Segment Start: DATA RECORDS

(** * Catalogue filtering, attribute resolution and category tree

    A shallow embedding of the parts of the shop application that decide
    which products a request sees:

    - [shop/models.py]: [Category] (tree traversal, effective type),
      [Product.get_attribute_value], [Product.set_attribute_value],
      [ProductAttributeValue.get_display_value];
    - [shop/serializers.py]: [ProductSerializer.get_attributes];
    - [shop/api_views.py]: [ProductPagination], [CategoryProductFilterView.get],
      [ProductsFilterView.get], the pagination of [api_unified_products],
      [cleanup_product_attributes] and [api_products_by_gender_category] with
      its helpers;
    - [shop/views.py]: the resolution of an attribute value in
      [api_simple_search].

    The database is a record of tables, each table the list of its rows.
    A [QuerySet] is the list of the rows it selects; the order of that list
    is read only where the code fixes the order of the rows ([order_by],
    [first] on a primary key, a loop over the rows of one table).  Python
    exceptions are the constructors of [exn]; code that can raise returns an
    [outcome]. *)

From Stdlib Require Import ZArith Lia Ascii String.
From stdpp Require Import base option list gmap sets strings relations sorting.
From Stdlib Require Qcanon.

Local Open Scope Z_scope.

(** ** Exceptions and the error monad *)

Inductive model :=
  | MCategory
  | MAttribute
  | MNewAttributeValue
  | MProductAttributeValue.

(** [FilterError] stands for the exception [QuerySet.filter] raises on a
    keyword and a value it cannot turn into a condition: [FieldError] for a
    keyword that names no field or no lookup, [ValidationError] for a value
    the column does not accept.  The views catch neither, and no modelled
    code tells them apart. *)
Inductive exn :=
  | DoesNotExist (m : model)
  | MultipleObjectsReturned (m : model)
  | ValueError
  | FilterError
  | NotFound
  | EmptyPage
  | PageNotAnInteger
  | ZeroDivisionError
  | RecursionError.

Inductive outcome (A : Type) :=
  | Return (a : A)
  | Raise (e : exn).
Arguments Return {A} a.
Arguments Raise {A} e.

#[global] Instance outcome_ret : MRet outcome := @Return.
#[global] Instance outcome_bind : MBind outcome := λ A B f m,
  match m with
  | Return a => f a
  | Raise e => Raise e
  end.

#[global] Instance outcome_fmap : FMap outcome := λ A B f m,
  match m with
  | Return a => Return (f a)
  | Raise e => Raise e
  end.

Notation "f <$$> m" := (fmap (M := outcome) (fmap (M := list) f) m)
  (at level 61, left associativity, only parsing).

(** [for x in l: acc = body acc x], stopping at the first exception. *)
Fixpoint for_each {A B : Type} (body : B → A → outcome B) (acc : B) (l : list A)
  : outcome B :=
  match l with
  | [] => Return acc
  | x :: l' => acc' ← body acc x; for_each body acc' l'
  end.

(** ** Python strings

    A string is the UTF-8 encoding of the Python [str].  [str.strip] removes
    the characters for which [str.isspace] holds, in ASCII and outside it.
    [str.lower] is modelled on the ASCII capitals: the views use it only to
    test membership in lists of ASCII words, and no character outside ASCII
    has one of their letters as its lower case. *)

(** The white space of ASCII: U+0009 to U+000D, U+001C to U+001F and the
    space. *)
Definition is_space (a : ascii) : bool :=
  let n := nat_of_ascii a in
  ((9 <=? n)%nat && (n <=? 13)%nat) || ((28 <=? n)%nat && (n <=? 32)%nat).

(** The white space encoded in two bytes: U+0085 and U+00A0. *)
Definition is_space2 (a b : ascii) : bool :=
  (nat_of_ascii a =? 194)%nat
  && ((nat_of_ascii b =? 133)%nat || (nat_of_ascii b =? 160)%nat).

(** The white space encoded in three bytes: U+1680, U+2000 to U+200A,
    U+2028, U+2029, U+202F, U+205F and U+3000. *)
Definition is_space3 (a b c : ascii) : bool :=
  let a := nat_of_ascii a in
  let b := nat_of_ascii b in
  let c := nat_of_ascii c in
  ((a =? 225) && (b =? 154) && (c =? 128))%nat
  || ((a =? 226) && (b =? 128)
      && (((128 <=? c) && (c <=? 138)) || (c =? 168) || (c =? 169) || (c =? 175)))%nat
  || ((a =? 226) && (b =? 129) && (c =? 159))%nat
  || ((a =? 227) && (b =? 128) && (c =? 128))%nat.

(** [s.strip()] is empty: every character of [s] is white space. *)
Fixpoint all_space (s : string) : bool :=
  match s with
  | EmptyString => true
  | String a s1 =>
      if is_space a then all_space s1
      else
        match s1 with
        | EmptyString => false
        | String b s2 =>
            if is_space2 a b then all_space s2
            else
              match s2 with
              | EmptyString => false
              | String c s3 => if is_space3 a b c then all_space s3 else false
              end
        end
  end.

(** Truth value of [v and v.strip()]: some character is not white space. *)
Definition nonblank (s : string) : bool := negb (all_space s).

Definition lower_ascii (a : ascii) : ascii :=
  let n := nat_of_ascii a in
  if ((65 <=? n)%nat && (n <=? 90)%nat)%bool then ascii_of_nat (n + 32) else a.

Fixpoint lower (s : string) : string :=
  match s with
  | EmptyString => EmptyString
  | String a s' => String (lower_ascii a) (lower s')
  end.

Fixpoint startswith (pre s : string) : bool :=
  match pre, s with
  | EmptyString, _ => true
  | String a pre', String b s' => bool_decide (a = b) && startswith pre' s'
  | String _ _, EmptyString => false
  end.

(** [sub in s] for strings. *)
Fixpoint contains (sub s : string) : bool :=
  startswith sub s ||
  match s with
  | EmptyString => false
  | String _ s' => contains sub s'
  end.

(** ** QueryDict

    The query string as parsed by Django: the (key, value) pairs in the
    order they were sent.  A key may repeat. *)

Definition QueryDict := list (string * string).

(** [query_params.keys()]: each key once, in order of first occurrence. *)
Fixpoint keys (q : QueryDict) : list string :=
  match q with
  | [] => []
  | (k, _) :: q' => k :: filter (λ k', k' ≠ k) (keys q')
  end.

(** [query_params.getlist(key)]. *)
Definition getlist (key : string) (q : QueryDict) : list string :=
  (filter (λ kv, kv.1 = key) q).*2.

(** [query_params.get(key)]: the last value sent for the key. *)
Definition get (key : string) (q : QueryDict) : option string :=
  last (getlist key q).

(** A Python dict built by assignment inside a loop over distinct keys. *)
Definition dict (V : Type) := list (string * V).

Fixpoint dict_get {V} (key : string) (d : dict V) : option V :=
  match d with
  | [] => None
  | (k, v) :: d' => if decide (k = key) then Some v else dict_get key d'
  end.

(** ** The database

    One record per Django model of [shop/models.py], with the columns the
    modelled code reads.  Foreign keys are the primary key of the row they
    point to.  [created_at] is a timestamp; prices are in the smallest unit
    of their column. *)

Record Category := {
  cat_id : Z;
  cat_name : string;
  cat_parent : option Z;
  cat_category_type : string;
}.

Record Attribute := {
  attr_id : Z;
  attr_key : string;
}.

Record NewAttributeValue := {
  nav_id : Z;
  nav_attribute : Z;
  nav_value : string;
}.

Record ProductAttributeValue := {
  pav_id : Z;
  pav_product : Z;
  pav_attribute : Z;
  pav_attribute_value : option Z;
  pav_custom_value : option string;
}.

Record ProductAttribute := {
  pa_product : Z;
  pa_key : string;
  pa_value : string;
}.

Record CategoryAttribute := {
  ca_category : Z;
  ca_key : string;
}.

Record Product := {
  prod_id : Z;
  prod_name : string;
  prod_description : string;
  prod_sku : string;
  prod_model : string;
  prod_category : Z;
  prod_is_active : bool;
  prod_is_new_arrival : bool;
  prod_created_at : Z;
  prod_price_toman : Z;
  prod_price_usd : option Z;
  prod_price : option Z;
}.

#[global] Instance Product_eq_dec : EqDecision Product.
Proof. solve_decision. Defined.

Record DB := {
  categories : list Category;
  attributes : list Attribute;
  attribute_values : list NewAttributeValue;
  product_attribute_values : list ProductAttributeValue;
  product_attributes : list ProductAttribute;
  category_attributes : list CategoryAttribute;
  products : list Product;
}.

Segment End: DATA RECORDS

THE TASK ::
Retype exactly the lines of the data above, starting at its first line and finishing with the line that has "- [shop/models.py]: [Category]" in it.

TASK OUTPUT ::
(** * Catalogue filtering, attribute resolution and category tree

    A shallow embedding of the parts of the shop application that decide
    which products a request sees:

    - [shop/models.py]: [Category] (tree traversal, effective type),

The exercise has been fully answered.